On July 15, 2009, Finisar Corporation (the “Company”) entered into a formal modification of its credit facilities with Silicon Valley Bank confirming a commitment by the bank previously reported in a Current Report on Form 8-K filed by the Company on July 9, 2009. The principal modifications included:
| • | | a reduction in the total size of the Company’s secured revolving line of credit from $45 million to $25 million; |
| • | | an increase in the interest rates on borrowings under the revolving credit facility to the bank’s prime interest rate plus 1.00% (from .50%) or, at the Company’s election, the LIBOR rate plus 3.50% (from 3.00%); and |
| • | | revised covenants which permit the use of borrowings under the credit line for a portion of the exchange consideration to be paid in connection with pending exchange offers for up to $95 million aggregate principal amount of the Company’s outstanding convertible subordinate notes, and the use of up to an aggregate of $50 million of cash from all sources for that purpose. |
A copy of the agreement modifying the Company’s credit facilities with Silicon Valley Bank is attached as Exhibit 10.66 and is incorporated herein by reference.

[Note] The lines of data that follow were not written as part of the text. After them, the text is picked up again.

(** X18: a whole job leaves nothing behind.  With [DATA_DIR] a normal
    path and an id, a file name and names of the model's sources without a
    slash, from a state where [DATA_DIR/output] is there, the id is new, the
    input file is not there and nothing is at or below the output directory
    of the job, a Submit that succeeds, the run of its task that ends
    "completed" and a DeleteJob whose removal of the tree succeeds give back
    the store, the files and the directories of the start. *)
Theorem X18_whole_job_leaves_nothing env wenv denv file w0 sep content w2 j2 :
  let id := uuid4 env in
  let ip := DATA_DIR w0 </> "input" </> (id +:+ "_" +:+ filename file) in
  let od := DATA_DIR w0 </> "output" </> id in
  let w1 := (separate_audio env file w0).2 in
  normal_path (DATA_DIR w0) → component id → slash_free (filename file) →
  DATA_DIR w0 </> "output" ∈ dirs (fs w0) →
  separator w0 = Some sep → read file = Ret content →
  open_wb env ip = Ret tt → write env ip content = Ret tt →
  jobs w0 !! id = None → ip ∉ files (fs w0) →
  (∀ p, p ∈ files (fs w0) ∨ p ∈ dirs (fs w0) → p ≠ od ∧ under od p = false) →
  (∀ n, n ∈ sources sep → slash_free n) →
  run_task wenv (mkTask id ip od)
    (set_background_tasks (background_tasks w0 ++ []) w1) = (Ret tt, w2) →
  jobs w2 !! id = Some j2 → status j2 = "completed" →
  rmtree denv od = Ret tt →
  ∃ w3, delete_job denv id w2 = (Ret (JobDeleted "deleted" id), w3)
    ∧ jobs w3 = jobs w0
    ∧ files (fs w3) = files (fs w0) ∧ dirs (fs w3) = dirs (fs w0)
    ∧ background_tasks w3 = background_tasks w0.
Proof.
  intros id ip od w1 _ _ _ _ Hsep Hread Hopen Hwrite Hnew Hip Hclean Hrel Hrun
    Hj2 Hst Hrm.
  destruct (separate_audio_success env file w0 sep content Hsep Hread Hopen Hwrite)
    as (Hjobs1 & Hfs1 & Hd1 & Hs1).
  fold id ip w1 in Hjobs1, Hfs1, Hd1, Hs1.
  set (w1' := set_background_tasks (background_tasks w0 ++ []) w1) in *.
  assert (jobs w1' !! id
          = Some (mkJobStatus id "pending" (Some 0.0%float) None None)) as Hj1.
  { unfold w1'. cbn [jobs set_background_tasks]. rewrite Hjobs1.
    apply lookup_insert_eq. }
  unfold run_task in Hrun. cbn [task_job_id task_input_path task_output_dir] in Hrun.
  destruct (completed_run wenv id ip od w1' _ w2 j2 Hj1 Hrun Hj2 Hst)
    as ((Hd2 & _ & Hb2) & sep' & Hsep' & Hjobs2 & Hfiles2 & Hdirs2 & _).
  assert (sep' = sep) as ->.
  { unfold w1' in Hsep'. cbn [separator set_background_tasks] in Hsep'.
    rewrite Hs1, Hsep in Hsep'. by injection Hsep'. }
  cbv zeta in Hjobs2.
  unfold w1' in Hd2, Hb2, Hjobs2, Hfiles2, Hdirs2.
  cbn [DATA_DIR background_tasks jobs fs set_background_tasks] in Hd2, Hb2,
    Hjobs2, Hfiles2, Hdirs2.
  rewrite Hd1 in Hd2. rewrite Hjobs1, insert_insert_eq in Hjobs2.
  rewrite Hfs1 in Hfiles2, Hdirs2. cbn [add_file files dirs] in Hfiles2, Hdirs2.
  assert (exists_ od (fs w2) = true) as Hex.
  { apply bool_decide_eq_true. right. rewrite Hdirs2. set_solver. }
  rewrite delete_job_unfold, Hj2. cbv zeta. rewrite Hd2. fold od.
  rewrite Hex, Hrm. eexists. split; [reflexivity|]. world_simpl.
  split_and!.
  - rewrite Hjobs2, delete_insert_eq. by apply delete_id.
  - unfold remove_tree. cbn [files]. rewrite Hfiles2.
    apply set_eq. intros p. rewrite elem_of_filter, elem_of_difference,
      !elem_of_union, elem_of_singleton, elem_of_list_to_set, list_elem_of_fmap.
    split.
    + intros (Hout & [[Hp|Hp]|(n & -> & Hn)] & Hne); [done|done|].
      unfold stem_file in Hout.
      rewrite under_join in Hout; [done|].
      by apply stem_name_relative, slash_free_relative, Hrel.
    + intros Hp. split; [apply Hclean; by left|].
      split; [left; by right|]. by intros ->.
  - unfold remove_tree. cbn [dirs]. rewrite Hdirs2.
    apply set_eq. intros p. rewrite elem_of_filter, elem_of_difference,
      elem_of_union, elem_of_singleton.
    split.
    + by intros (_ & [Hp|Hp] & Hne).
    + intros Hp. destruct (Hclean p (or_intror Hp)) as [Hne Hout].
      split; [done|]. split; [by right|done].
  - rewrite Hb2. apply app_nil_r.
Qed.
Definition coder (file format action : string) : Coder + string :=
  let resolved :=
    if String.eqb format "" then
      if String.eqb file "" || String.eqb file "-" then
        inr ("format is required when " +:+ action)
      else
        match guessformat file with
        | inr err => inr ("guessing format: " +:+ err)
        | inl f => inl f
        end
    else inl format in
  match resolved with
  | inr err => inr err
  | inl format =>
      match registry !! format with
      | Some c => inl c
      | None => inr ("unknown input format " +:+ format)
      end
  end.

Variable os : OS.

Definition call_Decode (c : Coder) (data : document iface) (r : handle)
  : proc (document iface * option string) :=
  match Decode c with
  | None => panic
  | Some dec =>
      let '(data', err) := dec data (content os r) in
      emit (EvDecode r err);; mret (data', err)
  end.

Definition call_Encode (c : Coder) (w : handle) (data : document iface)
  : proc (option string) :=
  match Encode c with
  | None => panic
  | Some enc =>
      let '(bytes, err) := enc data in
      emit (EvWrite w bytes);; emit (EvEncode w err);; mret err
  end.

Definition main (inputFile inputFormat outputFile outputFormat : string)
  : proc unit :=
  incoder ← FatalIfError_of (coder inputFile inputFormat "reading from stdin") "input";
  outcoder ← FatalIfError_of (coder outputFile outputFormat "writing to stdout") "output";
  r ← file os inputFile inputFormat Stdin (os_Open os);
  '(infile, incloser) ← FatalIfError_of r "opening input";
  defer (err ← incloser; FatalIfError err "closing input file")
    (r ← file os outputFile outputFormat Stdout (os_Create os);
     '(outfile, outcloser) ← FatalIfError_of r "opening output";
     defer (err ← outcloser; FatalIfError err "closing output file")
       (let data : document iface := ∅ in
        '(data, err) ← call_Decode incoder data infile;
        FatalIfError err "decoding";;
        err ← call_Encode outcoder outfile data;
        FatalIfError err "encoding")).

End Registry.

Variables readYAML readJSON readTOML : decoder iface.
Variables writeYAML writeJSON writeTOML : encoder iface.

Definition yamlFormat : string := "yaml".
Definition jsonFormat : string := "json".
Definition tomlFormat : string := "toml".

Definition formats : list string := [yamlFormat; jsonFormat; tomlFormat].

Item 2.01 Completion of Acquisition or Disposition of Assets.
As previously reported in a Current Report on Form 8-K filed by the Company on July 9, 2009, the Company and JDS Uniphase Corporation (“JDSU”) entered into an Asset Purchase Agreement dated as of July 8, 2009 (the “Purchase Agreement”), pursuant to which the Company agreed to sell to JDSU all of the assets used exclusively in the Company’s Network Tools business (other than accounts receivable) and JDSU agreed to assume certain related liabilities of the Network Tools business for a cash purchase price of approximately $40.6 million (the “Sale Transaction”). A copy of the Purchase Agreement is attached as Exhibit 10.65 and is incorporated herein by reference. On July 15, 2009, the parties closed the Sale Transaction. A copy of a press release announcing the closing of the Sale Transaction and other matters disclosed in this Current Report on Form 8-K is attached as Exhibit 99.1 and is incorporated herein by reference.
Item 2.03 Creation of a Direct Financial Obligation or an Obligation Under an Off-Balance Sheet Arrangement of a Registrant.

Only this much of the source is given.